• [Problem to solve]: Could you report every line of the listing below that holds the word "foldr"?

##### Excerpted records #####

(** what the emulator's calls leave of a card *)
Definition std_card (mcd : MemoryCard) : Prop := PageSize (cspec mcd) = 512 /\ (16 <= length (cbuf mcd))%nat.
Definition same_card (a b : MemoryCard) : Prop :=
  mcnum a = mcnum b /\ cspec a = cspec b /\ flags a = flags b /\ length (cbuf a) = length (cbuf b) /\ tcode a = tcode b.

#[export] Instance same_card_equiv : Equivalence same_card.
Proof.
  split; [by intros a|by intros a b (? & ? & ? & ? & ?)|].
  intros a b c (H1 & H2 & H3 & H4 & H5) (G1 & G2 & G3 & G4 & G5). split_and!; congruence.
Qed.

Lemma same_std a b : same_card a b -> std_card a -> std_card b.
Proof. intros (_ & H1 & _ & H2 & _) [G1 G2]. split; [congruence|lia]. Qed.

Section Pages.
Context {W : Type} `{!PageDevice W, !PageImage W}.
Implicit Types (w : W) (mcd : MemoryCard) (dbuf : bytes).

(** reads of the given sizes, one after the other *)
Fixpoint read_run w dbuf mcd (ns : list Z) : option (bytes * bytes * MemoryCard) :=
  match ns with
  | [] => Some ([], dbuf, mcd)
  | n :: r =>
    '(ok, out, dbuf, mcd) ← MceRead 2 w dbuf mcd n;
    if ok : bool then '(out', dbuf, mcd) ← read_run w dbuf mcd r; Some (out ++ out', dbuf, mcd) else None
  end.

Lemma read_run_app w ns1 ns2 : forall dbuf mcd,
  read_run w dbuf mcd (ns1 ++ ns2) =
  ('(o1, dbuf, mcd) ← read_run w dbuf mcd ns1; '(o2, dbuf, mcd) ← read_run w dbuf mcd ns2; Some (o1 ++ o2, dbuf, mcd)).
Proof.
  induction ns1 as [|n r IH]; intros dbuf mcd; cbn [read_run app].
  - cbn. by destruct (read_run w dbuf mcd ns2) as [[[? ?] ?]|].
  - destruct (MceRead 2 w dbuf mcd n) as [[[[[] o] d] c]|]; cbn; [|done|done]. rewrite IH.
    destruct (read_run w d c r) as [[[o1 d1] c1]|]; cbn; [|done].
    destruct (read_run w d1 c1 ns2) as [[[o2 d2] c2]|]; cbn; [|done]. by rewrite app_assoc.
Qed.

(** in the middle of page [p]: [o] bytes read *)
Definition mid_page w dbuf mcd (p o : Z) : Prop :=
  rpage mcd = p /\ rdoff mcd = o /\ std_card mcd /\ length dbuf = 512%nat /\ 0 <= rcoff mcd /\ (o = 0 -> rcoff mcd = 0) /\
  (0 < o -> dbuf = page_of w (mcnum mcd) (u32 p) /\ take 16 (cbuf mcd) = spare (ecc_fill mcd) dbuf).
(** page [p] read, its spare bytes not *)
Definition spare_next w dbuf mcd (p : Z) : Prop :=
  rpage mcd = p + 1 /\ rdoff mcd = 0 /\ std_card mcd /\ length dbuf = 512%nat /\ 0 < rcoff mcd /\
  take 16 (cbuf mcd) = spare (ecc_fill mcd) (page_of w (mcnum mcd) (u32 p)).

Lemma do_read_ok w dbuf mcd :
  std_card mcd -> length dbuf = 512%nat -> is_Some (DeviceReadPage w (mcnum mcd) (u32 (rpage mcd))) ->
  exists cb, do_read w dbuf mcd = (true, page_of w (mcnum mcd) (u32 (rpage mcd)), with_ecc mcd cb) /\
    take 16 cb = spare (ecc_fill mcd) (page_of w (mcnum mcd) (u32 (rpage mcd))) /\ length cb = length (cbuf mcd).
Proof.
  intros [Hs Hl] Hd [d Hr]. unfold do_read. rewrite Hr. rewrite (read_page_law _ _ _ _ Hr).
  pose proof (page_of_length w (mcnum mcd) (u32 (rpage mcd))) as Hp.
  rewrite Hs. assert (E : blit dbuf 0 (page_of w (mcnum mcd) (u32 (rpage mcd))) = page_of w (mcnum mcd) (u32 (rpage mcd))).
  { unfold blit. rewrite drop_ge by lia. by rewrite app_nil_r. }
  rewrite E. eexists. split; [done|]. by apply page_ecc_spare.
Qed.

Lemma read_chunk w dbuf mcd p o n :
  mid_page w dbuf mcd p o -> 0 <= o -> 0 < n -> o + n <= 512 -> is_Some (DeviceReadPage w (mcnum mcd) (u32 p)) ->
  let data := page_of w (mcnum mcd) (u32 p) in
  exists dbuf' mcd', MceRead 2 w dbuf mcd n = Some (true, take (Z.to_nat n) (drop (Z.to_nat o) data), dbuf', mcd') /\
    same_card mcd mcd' /\
    (if o + n <? 512 then mid_page w dbuf' mcd' p (o + n) else spare_next w dbuf' mcd' p).
Proof.
  intros (<- & <- & Hc & Hd & Hr & H0 & Hm) Ho Hn Hle Hdev data. unfold MceRead. cbn [mce_read].
  assert (Hecc : negb (rcoff mcd =? 0) && (rdoff mcd =? 0) = false).
  { destruct (Z.eqb_spec (rdoff mcd) 0) as [E|]; [|by rewrite andb_false_r]. by rewrite H0. }
  rewrite Hecc. cbn [andb]. destruct Hc as [Hs Hl]. rewrite Hs. replace (rdoff mcd <? 512) with true by lia.
  assert (R : exists cb, (if rdoff mcd =? 0 then do_read w dbuf mcd else (true, dbuf, mcd)) = (true, data, with_ecc mcd cb) /\
    take 16 cb = spare (ecc_fill mcd) data /\ length cb = length (cbuf mcd)).
  { destruct (Z.eqb_spec (rdoff mcd) 0) as [E|E].
    - destruct (do_read_ok w dbuf mcd) as (cb & H1 & H2); [done|done|done|]. eauto.
    - destruct Hm as [-> Ht]; [lia|]. exists (cbuf mcd). split; [|done]. by destruct mcd. }
  destruct R as (cb & -> & Hcb & Hlen). cbn [negb].
  change (rdoff (with_ecc mcd cb)) with (rdoff mcd). change (cspec (with_ecc mcd cb)) with (cspec mcd). rewrite Hs.
  rewrite u32_id by lia. replace (512 <? n + rdoff mcd) with false by lia. cbn [negb].
  cbn [rdoff with_read cspec with_ecc]. rewrite Hs.
  pose proof (page_of_length w (mcnum mcd) (u32 (rpage mcd))) as Hpl.
  destruct (Z.ltb_spec (rdoff mcd + n) 512) as [Hlt|Hge].
  - replace (rdoff mcd + n =? 512) with false by lia. eexists _, _. split; [done|]. split; [by split_and!|].
    split_and!; cbn; try done; try lia; split; cbn; [done|lia].
  - replace (rdoff mcd + n =? 512) with true by lia. rewrite Z.sub_diag. cbn [Z.ltb]. change (0 <? u32 0) with false. cbv iota.
    eexists _, _. split; [done|]. split; [by split_and!|]. split_and!; cbn; try done; try lia; split; cbn; [done|lia].
Qed.

Lemma read_spare w dbuf mcd p :
  spare_next w dbuf mcd p ->
  exists mcd', MceRead 2 w dbuf mcd 16 = Some (true, spare (ecc_fill mcd) (page_of w (mcnum mcd) (u32 p)), dbuf, mcd') /\
    same_card mcd mcd' /\ mid_page w dbuf mcd' (p + 1) 0.
Proof.
  intros (H1 & H2 & H3 & H4 & H5 & H6). unfold MceRead. cbn [mce_read]. rewrite H2.
  replace (negb (rcoff mcd =? 0)) with true by lia. cbn [andb Z.eqb]. change (16 <? 16) with false. cbv iota.
  change (12 <? 16) with true. cbv iota. change (16 - 16 =? 0) with true. cbn [app]. rewrite <- H6.
  eexists. split; [done|]. split; [by split_and!|]. split_and!; cbn; try done; lia.
Qed.

Lemma sum_nonneg ns : Forall (fun n => 0 < n) ns -> 0 <= foldr Z.add 0 ns.
Proof. induction 1; cbn; lia. Qed.

Lemma read_chunks w ns : forall dbuf mcd p o,
  mid_page w dbuf mcd p o -> 0 <= o -> Forall (fun n => 0 < n) ns -> o + foldr Z.add 0 ns = 512 -> ns <> [] ->
  is_Some (DeviceReadPage w (mcnum mcd) (u32 p)) ->
  exists dbuf' mcd', read_run w dbuf mcd ns = Some (drop (Z.to_nat o) (page_of w (mcnum mcd) (u32 p)), dbuf', mcd') /\
    same_card mcd mcd' /\ spare_next w dbuf' mcd' p.
Proof.
  induction ns as [|n r IH]; intros dbuf mcd p o Hm Ho Hns Hsum Hne Hdev; [done|].
  apply Forall_cons in Hns as [Hn Hns]. cbn [foldr] in Hsum.
  pose proof (sum_nonneg r Hns) as Hr.
  destruct (read_chunk w dbuf mcd p o n Hm Ho Hn ltac:(lia) Hdev) as (d1 & c1 & E & Hsame & Hst).
  cbn [read_run]. rewrite E. cbn [mbind option_bind].
  pose proof Hsame as (Hnum & _).
  destruct (Z.ltb_spec (o + n) 512) as [Hlt|Hge].
  - destruct (IH d1 c1 p (o + n)) as (d2 & c2 & E2 & Hs2 & Hst2); [done|lia|done|lia| |by rewrite <- Hnum|].
    { intros ->. cbn in Hsum. lia. }
    rewrite E2. cbn. rewrite <- Hnum. exists d2, c2. split; [|split; [by etrans|done]].
    do 3 f_equal. rewrite <- (take_drop (Z.to_nat n) (drop (Z.to_nat o) _)) at 2. rewrite drop_drop. do 2 f_equal. lia.
  - assert (r = []) as ->.
    { destruct r as [|m r]; [done|]. apply Forall_cons in Hns as [Hm' Hns]. cbn in Hsum.
      assert (0 <= foldr Z.add 0 r) by (by apply sum_nonneg). lia. }
    cbn. exists d1, c1. split; [|done]. rewrite app_nil_r, take_ge; [done|]. rewrite length_drop, page_of_length. lia.
Qed.

(** pages with their spare bytes, as a game reads them *)
Fixpoint raw_pages w (num fill : Z) (n : nat) (p : Z) : bytes :=
  match n with
  | O => []
  | S n' => page_of w num (u32 p) ++ spare fill (page_of w num (u32 p)) ++ raw_pages w num fill n' (p + 1)
  end.

(** a page in any pieces, and its spare bytes in one *)
Definition page_reads (ns : list Z) : Prop := Forall (fun n => 0 < n) ns /\ foldr Z.add 0 ns = 512.

(** writes of the given pieces, one after the other *)
Fixpoint write_run w dbuf mcd (bufs : list bytes) : option (W * bytes * MemoryCard) :=
  match bufs with
  | [] => Some (w, dbuf, mcd)
  | b :: r =>
    '(ok, w, dbuf, mcd) ← MceWrite 2 w dbuf mcd b (strlen b);
    if ok : bool then write_run w dbuf mcd r else None
  end.

Lemma write_run_app bufs1 bufs2 : forall w dbuf mcd,
  write_run w dbuf mcd (bufs1 ++ bufs2) = ('(w, dbuf, mcd) ← write_run w dbuf mcd bufs1; write_run w dbuf mcd bufs2).
Proof.
  induction bufs1 as [|b r IH]; intros w dbuf mcd; cbn [write_run app]; [done|].
  destruct (MceWrite 2 w dbuf mcd b (strlen b)) as [[[[[] w1] d] c]|]; cbn; [|done|done]. by rewrite IH.
Qed.

(** in the middle of page [p]: [front] written *)
Definition mid_write dbuf mcd (p : Z) (front : bytes) : Prop :=
  wpage mcd = p /\ wroff mcd = strlen front /\ std_card mcd /\ length dbuf = 512%nat /\ 0 <= wcoff mcd /\
  (front = [] -> wcoff mcd = 0) /\ take (length front) dbuf = front.
Definition skip_spare dbuf mcd (p : Z) : Prop :=
  wpage mcd = p + 1 /\ wroff mcd = 0 /\ std_card mcd /\ length dbuf = 512%nat /\ 0 < wcoff mcd.

Lemma write_chunk w dbuf mcd p front b :
  mid_write dbuf mcd p front -> b <> [] -> (length front + length b <= 512)%nat ->
  exists dbuf' mcd', same_card mcd mcd' /\
    if Nat.ltb (length front + length b) 512 then
      MceWrite 2 w dbuf mcd b (strlen b) = Some (true, w, dbuf', mcd') /\ mid_write dbuf' mcd' p (front ++ b)
    else forall w', DeviceWritePage w (mcnum mcd) (front ++ b) (u32 p) = Some w' ->
      MceWrite 2 w dbuf mcd b (strlen b) = Some (true, w', dbuf', mcd') /\ skip_spare dbuf' mcd' p.
Proof.
  intros (<- & Ho & [Hs Hl] & Hd & Hr & H0 & Hf) Hb Hle. unfold MceWrite. cbn [mce_write].
  assert (Hbl : 0 < strlen b) by (unfold strlen; destruct b; [done|cbn; lia]).
  assert (Hecc : negb (wcoff mcd =? 0) && (wroff mcd =? 0) = false).
  { destruct (Z.eqb_spec (wroff mcd) 0) as [E|]; [|by rewrite andb_false_r]. rewrite H0; [done|].
    destruct front; [done|]. unfold strlen in Ho. cbn in Ho. lia. }
  rewrite Hecc. cbn [andb]. rewrite Hs. unfold strlen in *. replace (wroff mcd <? 512) with true by lia.
  rewrite u32_id by lia. replace (512 <? Z.of_nat (length b) + wroff mcd) with false by lia.
  rewrite Nat2Z.id, (take_ge b) by lia. rewrite Ho, Nat2Z.id.
  destruct (blit_append dbuf (length front) b ltac:(lia)) as [B1 B2]. rewrite Hf in B1.
  cbn [wroff with_write cspec]. rewrite Hs.
  destruct (Nat.ltb_spec (length front + length b) 512) as [Hlt|Hge].
  - replace (Z.of_nat (length front) + Z.of_nat (length b) =? 512) with false by lia.
    eexists _, _. split; [|split; [done|]]; [by split_and!|].
    split_and!; cbn; try done; try lia.
    + unfold strlen. rewrite length_app. lia.
    + intros E. apply app_eq_nil in E as [_ ->]. done.
    + by rewrite length_app.
  - replace (Z.of_nat (length front) + Z.of_nat (length b) =? 512) with true by lia.
    assert (E : blit dbuf (length front) b = front ++ b) by (rewrite <- B1, take_ge by lia; done).
    rewrite E. cbn [mcnum with_write wpage]. rewrite Z.sub_diag. change (0 <? u32 0) with false.
    eexists _, _. split; [|intros w' ->; split; [done|]]; [by split_and!|]. rewrite E in B2.
    split_and!; cbn; try done; try lia.
Qed.

Lemma write_spare w dbuf mcd p s :
  skip_spare dbuf mcd p -> length s = 16%nat ->
  exists mcd', MceWrite 2 w dbuf mcd s (strlen s) = Some (true, w, dbuf, mcd') /\ same_card mcd mcd' /\ mid_write dbuf mcd' (p + 1) [].
Proof.
  intros (H1 & H2 & H3 & H4 & H5) Hs. unfold MceWrite, strlen. rewrite Hs. cbn [mce_write]. rewrite H2.
  replace (negb (wcoff mcd =? 0)) with true by lia. cbn [andb Z.eqb]. change (Z.of_nat 16 <? 16) with false. cbv iota.
  change (12 <? 16) with true. change (Z.of_nat 16 - 16 =? 0) with true. cbv iota.
  eexists. split; [done|]. split; [by split_and!|]. split_and!; cbn; try done; lia.
Qed.

Lemma write_chunks bufs : forall w dbuf mcd p front,
  mid_write dbuf mcd p front -> Forall (fun b => b <> []) bufs -> (length (front ++ concat bufs) = 512)%nat -> bufs <> [] ->
  (forall w b, length b = 512%nat -> is_Some (DeviceWritePage w (mcnum mcd) b (u32 p))) ->
  exists w' dbuf' mcd', write_run w dbuf mcd bufs = Some (w', dbuf', mcd') /\
    DeviceWritePage w (mcnum mcd) (front ++ concat bufs) (u32 p) = Some w' /\ same_card mcd mcd' /\ skip_spare dbuf' mcd' p.
Proof.
  induction bufs as [|b r IH]; intros w dbuf mcd p front Hm Hb Hl Hne Hdev; [done|].
  apply Forall_cons in Hb as [Hb1 Hb]. cbn [concat] in *. rewrite !length_app in Hl.
  destruct (write_chunk w dbuf mcd p front b Hm Hb1 ltac:(lia)) as (d1 & c1 & Hsame & H).
  cbn [write_run]. destruct (Nat.ltb_spec (length front + length b) 512) as [Hlt|Hge].
  - destruct H as [E Hst]. rewrite E. cbn [mbind option_bind]. pose proof Hsame as (Hn & _).
    destruct (IH w d1 c1 p (front ++ b)) as (w2 & d2 & c2 & E2 & W2 & Hs2 & Hst2); [done|done| | |by rewrite <- Hn|].
    { rewrite !length_app. lia. }
    { intros ->. cbn in Hl. lia. }
    exists w2, d2, c2. rewrite Hn, app_assoc. split_and!; try done. by etrans.
  - assert (r = []) as ->.
    { destruct r as [|x r]; [done|]. apply Forall_inv in Hb. destruct x; [done|]. cbn in Hl. lia. }
    cbn [concat]. rewrite app_nil_r. destruct (Hdev w (front ++ b)) as [w' Hw].
    { rewrite length_app. cbn in Hl. lia. }
    destruct (H w' Hw) as [E Hst]. exists w', d1, c1. by rewrite E.
Qed.

(** a page in pieces and 16 spare bytes, which are not stored *)
Definition page_writes (x : list bytes * bytes) : Prop :=
  Forall (fun b => b <> []) (fst x) /\ length (concat (fst x)) = 512%nat /\ length (snd x) = 16%nat.

Fixpoint stored w (num p : Z) (l : list bytes) : Prop :=
  match l with [] => True | d :: r => page_of w num p = d /\ stored w num (p + 1) r end.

#####

• [Answer to this problem]:
Lemma sum_nonneg ns : Forall (fun n => 0 < n) ns -> 0 <= foldr Z.add 0 ns.
  mid_page w dbuf mcd p o -> 0 <= o -> Forall (fun n => 0 < n) ns -> o + foldr Z.add 0 ns = 512 -> ns <> [] ->
  apply Forall_cons in Hns as [Hn Hns]. cbn [foldr] in Hsum.
      assert (0 <= foldr Z.add 0 r) by (by apply sum_nonneg). lia. }
Definition page_reads (ns : list Z) : Prop := Forall (fun n => 0 < n) ns /\ foldr Z.add 0 ns = 512.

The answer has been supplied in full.